During January, the journalists reporting on China’s mushrooming health crisis regularly emphasized that the mysterious new viral outbreak had occurred at the worst possible place and time, in the major transport hub of Wuhan just prior to the Lunar New Year holiday, when hundreds of millions of Chinese usually travel to their homes for the celebration, thereby potentially spreading the disease to all parts of the country and producing a permanent, uncontrollable epidemic. The Chinese government avoided that grim fate by the unprecedented decision to shut down the entire national economy and confine 700 million Chinese to their homes for many weeks. But the outcome seems to have been a very near thing, and if Wuhan had remained open for just a few days longer, China might easily have suffered long-term economic and social devastation.

The timing of an accidental laboratory release would obviously be entirely random. Yet the outbreak seems to have begun during the precise period of time most likely to damage China, the worst possible ten-day or perhaps thirty-day window. As I noted in January, there seemed no solid evidence that the coronavirus was a bioweapon, but if it were, the timing of the release seemed very unlikely to have been accidental.

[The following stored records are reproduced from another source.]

Lemma override_done ref rref allow_csv deny_csv db m db' :
  _set_channel_override ref rref allow_csv deny_csv db = (Ok (Done m), db') →
  ∃ allow deny r, _parse_perm_bitmask allow_csv = Ok allow ∧ _parse_perm_bitmask deny_csv = Ok deny
  ∧ is_Some (channels db !! _resolve_channel_id ref db) ∧ role_of rref db = Some r
  ∧ overridden (_resolve_channel_id ref db) (role_id r) allow deny db db'.
Proof.
  unfold _set_channel_override. intros (allow & s1 & H1 & H)%bind_ok. apply bind_ok in H as (deny & s2 & H2 & H).
  unfold of_res in H1, H2. simplify_eq. unfold db_session, atomic, bind at 1, gets in H. unfold bind at 1, get in H.
  set (id := _resolve_channel_id ref s2) in *. destruct (channels s2 !! id) as [c|] eqn:Hc; [|done].
  destruct (role_of rref s2) as [r|] eqn:Hr; [|done].
  exists allow, deny, r. split_and!; [done|done|eauto|done|].
  destruct (List.filter (is_override id (role_id r)) (channel_overrides s2)) as [|e [|? ?]] eqn:Ef; [..|done].
  - unfold scalar_one_or_none, bind, ret, modify in H. injection H as _ <-. set (o := {|
      co_id := next_rowid (channel_overrides s2); co_channel_id := id; co_role_id := role_id r;
      co_allow := allow; co_deny := deny |}).
    assert (is_override id (role_id r) o = true) as Ho by (unfold is_override; simpl; by rewrite !bool_decide_eq_true_2).
    match goal with |- overridden _ _ _ _ _ ?d => assert (channel_overrides d = channel_overrides s2 ++ [o]) as Hl by done end.
    split; [done|done| |].
    + exists o. split_and!; [rewrite Hl; apply elem_of_app; right; by left|done|done|done|].
      intros o'. rewrite Hl, elem_of_app, list_elem_of_singleton. intros [Hin| ->] Ho'; [|done].
      assert (o' ∈ []) as Hx; [|by apply elem_of_nil in Hx]. rewrite <- Ef.
      apply list_elem_of_In, filter_In. split; [by apply list_elem_of_In|done].
    + intros P HP. rewrite Hl, List.filter_app. simpl. rewrite (HP o Ho). apply app_nil_r.
  - unfold scalar_one_or_none, bind, ret, modify in H. injection H as _ <-.
    set (f := λ o, if is_override id (role_id r) o then set_override allow deny o else o).
    assert (∀ o, is_override id (role_id r) (f o) = is_override id (role_id r) o) as Hf.
    { intros o. unfold f. by destruct (is_override _ _ o) eqn:Eo. }
    assert (∀ o, o ∈ channel_overrides s2 → is_override id (role_id r) o = true → o = e) as Huniq.
    { intros o Ho Hm. assert (o ∈ [e]) as Hx; [|by apply list_elem_of_singleton in Hx]. rewrite <- Ef.
      apply list_elem_of_In, filter_In. split; [by apply list_elem_of_In|done]. }
    assert (e ∈ channel_overrides s2 ∧ is_override id (role_id r) e = true) as [He Hm].
    { rewrite list_elem_of_In, <- filter_In, Ef. by left. }
    split; [done|done| |].
    + exists (set_override allow deny e). split_and!; [|done|done|done|].
      * simpl. apply list_elem_of_fmap. exists e. split; [|done]. change (set_override allow deny e = f e).
        unfold f. by rewrite Hm.
      * intros o' (o & -> & Ho)%list_elem_of_fmap Ho'. change (is_override id (role_id r) (f o) = true) in Ho'.
        rewrite Hf in Ho'. change (f o = set_override allow deny e). unfold f. by rewrite Ho', (Huniq o Ho Ho').
    + intros P HP. simpl. change (map _ (channel_overrides s2)) with (map f (channel_overrides s2)).
      apply filter_map_same.
      * intros o. destruct (is_override id (role_id r) o) eqn:Eo.
        -- rewrite (HP o Eo). apply HP. by rewrite Hf.
        -- unfold f. by rewrite Eo.
      * intros o Ho. unfold f. destruct (is_override id (role_id r) o) eqn:Eo; [|done].
        by rewrite (HP o Eo) in Ho.
Qed.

If the virus was released intentionally, the context and motive for such a biowarfare attack against China could not be more obvious. Although our disingenuous media continues to pretend otherwise, China’s economy surpassed our own in size several years ago, and has continued to grow much more rapidly. Chinese companies have also taken the lead in several crucial technologies, with Huawei becoming the world’s leading telecommunications equipment manufacturer and dominating the important 5G market. And China’s sweeping Belt and Road Initiative has threatened to reorient global trade around an interconnected Eurasian landmass, greatly diminishing the leverage of America’s own control over the seas. I have closely followed China for over forty years, and these trend-lines had never been more apparent. Back in 2012, I published an article bearing the provocative title “China’s Rise, America’s Fall?” and I have seen no reason to reassess my verdict.

China’s Rise, America’s Fall

Which superpower is more threatened by its “extractive elites”?

The American Conservative, April 17, 2012 • 7,000 Words

For three generations following the end of World War II, America had stood as the world’s supreme economic and technological power, while the collapse of the Soviet Union thirty years ago left us as the world’s sole remaining superpower, with no conceivable military challenger. A growing sense that we were rapidly losing that unchallenged position had certainly inspired the anti-China rhetoric of many senior figures in the Trump Administration, and sparking the major trade war that they launched soon after coming into office. The increasing misery and growing impoverishment of large sections of the American population naturally left these voters searching for a convenient scapegoat, and the prosperous, rising Chinese made a perfect target.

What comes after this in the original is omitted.